(** * Smart valve backend: rules engine, serial link, broadcast hub, valve API

    A shallow embedding of the Python backend
    ([app/services/rules_engine.py], [app/serial_manager.py],
    [app/ws_manager.py], [app/api/valve.py]) together with the properties
    its specification states about it.

    Conventions of the embedding:
    - a Python [str] is a [string] (a sequence of bytes, UTF-8 for text
      outside ASCII);
    - a Python [float] is a rational [Q]: every finite float is one, and
      [<], [>] and [==] on finite floats and ints are the exact
      comparisons of their values (NaN and the infinities are left out);
    - a Python [dict] with string keys is a [gmap string _];
    - a raised exception is the [Raise] branch of [exc];
    - a mutable object is passed explicitly, before and after. *)

From Stdlib Require Import QArith Ascii String DecimalString.
From stdpp Require Import gmap strings list fin_maps fin_sets.

Local Open Scope string_scope.

(** ** Python values and the string operations the code calls *)

Module Py.

(** [bool] is a subclass of [int] in Python, so the three numeric kinds
    compare with one another by value. *)
Inductive num :=
| NBool (b : bool)
| NInt (z : Z)
| NFloat (q : Q).

(** What [json.loads] can produce. *)
#[warnings="-register-all"]
Inductive pyval :=
| PNone
| PNum (n : num)
| PStr (s : string)
| PList (l : list pyval)
| PDict (d : gmap string pyval).

Inductive exn := TypeError | AttributeError.

Inductive exc (A : Type) :=
| Ok (a : A)
| Raise (e : exn).
Arguments Ok {A} a.
Arguments Raise {A} e.

Definition bind {A B} (m : exc A) (k : A -> exc B) : exc B :=
  match m with
  | Ok a => k a
  | Raise e => Raise e
  end.

Notation "'let*' x := m 'in' k" := (bind m (fun x => k))
  (at level 10, x name, m at level 100, k at level 200).

Definition num_val (n : num) : Q :=
  match n with
  | NBool b => if b then 1%Q else 0%Q
  | NInt z => inject_Z z
  | NFloat q => q
  end.

(** [q1 < q2] on values, as a boolean. *)
Definition Qlt_bool (a b : Q) : bool := negb (Qle_bool b a).

(** [x == 1]: never raises; only a number of value one is equal to [1]. *)
Definition py_eq_1 (x : pyval) : bool :=
  match x with
  | PNum n => Qeq_bool (num_val n) 1
  | _ => false
  end.

(** [d.get(key, default)]. *)
Definition get (d : gmap string pyval) (key : string) (dflt : pyval) : pyval :=
  default dflt (d !! key).

(** [s.startswith(p)]. *)
Definition startswith (s p : string) : bool := String.prefix p s.

(** [needle in s] for two strings. *)
Fixpoint contains (needle s : string) : bool :=
  String.prefix needle s ||
  match s with
  | EmptyString => false
  | String _ s' => contains needle s'
  end.

Definition lower_ascii (c : ascii) : ascii :=
  let n := nat_of_ascii c in
  if (65 <=? n)%nat && (n <=? 90)%nat then ascii_of_nat (n + 32) else c.

(** [s.lower()]. On bytes outside ASCII it is the identity here; the
    code only searches the result for ASCII words without [k] and not
    ending in [i], which Unicode lowering can neither create nor break. *)
Fixpoint lower (s : string) : string :=
  match s with
  | EmptyString => EmptyString
  | String c s' => String (lower_ascii c) (lower s')
  end.
(** * Robot reservation manager

    A shallow embedding of [robot_manager.ts] and [csv_parser.ts]: the
    JavaScript values the script manipulates, the parts of [Date] it calls,
    the manager's methods as computations over an explicit process state
    (storage file, clock, console, the in-memory record list), and the CLI
    dispatcher [main]. *)

From Stdlib Require Import ZArith Ascii String DecimalString DecimalZ DecimalPos Lia.
From stdpp Require Import base option list strings numbers.

Local Open Scope Z_scope.

(** ** JavaScript values *)

(** Numbers are IEEE doubles in the source.  The model keeps the integers
    (exact in the range of epoch milliseconds) and [NaN]; fractions and
    infinities are outside it.  Where a number is printed or read, an
    integer beyond [2 ^ 53] stands for the double nearest to it. *)
Inductive num := Fin (z : Z) | NaN.

(** The values a CSV cell, a record field or a command-line argument can
    hold. *)
Inductive jsval := VUndef | VStr (s : string) | VNum (n : num).

#[global] Instance num_eq_dec : EqDecision num.
Proof. solve_decision. Defined.

#[global] Instance jsval_eq_dec : EqDecision jsval.
Proof. solve_decision. Defined.

(** [ToBoolean]: [undefined], the empty string, [0] and [NaN] are falsy. *)
Definition truthy (v : jsval) : bool :=
  match v with
  | VUndef => false
  | VStr s => negb (String.eqb s "")
  | VNum (Fin z) => negb (z =? 0)
  | VNum NaN => false
  end.

(** [v || undefined] *)
Definition or_undefined (v : jsval) : jsval :=
  if truthy v then v else VUndef.

(** [a === b] *)
Definition strict_eq (a b : jsval) : bool :=
  match a, b with
  | VUndef, VUndef => true
  | VStr s, VStr t => String.eqb s t
  | VNum (Fin x), VNum (Fin y) => x =? y
  | _, _ => false
  end.

(** [SameValueZero], the comparison of [Array.prototype.includes]:
    like [===] except that [NaN] equals itself. *)
Definition same_value_zero (a b : jsval) : bool :=
  match a, b with
  | VNum NaN, VNum NaN => true
  | _, _ => strict_eq a b
  end.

▶ WHAT THE EXERCISE ASKS: Retype the listing from its first line onward, stopping after the line that contains "(** [q1 < q2] on values, as a boolean. *)" has been retyped in full.

▶ EXERCISE OUTPUT:
(** * Smart valve backend: rules engine, serial link, broadcast hub, valve API

    A shallow embedding of the Python backend
    ([app/services/rules_engine.py], [app/serial_manager.py],
    [app/ws_manager.py], [app/api/valve.py]) together with the properties
    its specification states about it.

    Conventions of the embedding:
    - a Python [str] is a [string] (a sequence of bytes, UTF-8 for text
      outside ASCII);
    - a Python [float] is a rational [Q]: every finite float is one, and
      [<], [>] and [==] on finite floats and ints are the exact
      comparisons of their values (NaN and the infinities are left out);
    - a Python [dict] with string keys is a [gmap string _];
    - a raised exception is the [Raise] branch of [exc];
    - a mutable object is passed explicitly, before and after. *)

From Stdlib Require Import QArith Ascii String DecimalString.
From stdpp Require Import gmap strings list fin_maps fin_sets.

Local Open Scope string_scope.

(** ** Python values and the string operations the code calls *)

Module Py.

(** [bool] is a subclass of [int] in Python, so the three numeric kinds
    compare with one another by value. *)
Inductive num :=
| NBool (b : bool)
| NInt (z : Z)
| NFloat (q : Q).

(** What [json.loads] can produce. *)
#[warnings="-register-all"]
Inductive pyval :=
| PNone
| PNum (n : num)
| PStr (s : string)
| PList (l : list pyval)
| PDict (d : gmap string pyval).

Inductive exn := TypeError | AttributeError.

Inductive exc (A : Type) :=
| Ok (a : A)
| Raise (e : exn).
Arguments Ok {A} a.
Arguments Raise {A} e.

Definition bind {A B} (m : exc A) (k : A -> exc B) : exc B :=
  match m with
  | Ok a => k a
  | Raise e => Raise e
  end.

Notation "'let*' x := m 'in' k" := (bind m (fun x => k))
  (at level 10, x name, m at level 100, k at level 200).

Definition num_val (n : num) : Q :=
  match n with
  | NBool b => if b then 1%Q else 0%Q
  | NInt z => inject_Z z
  | NFloat q => q
  end.

(** [q1 < q2] on values, as a boolean. *)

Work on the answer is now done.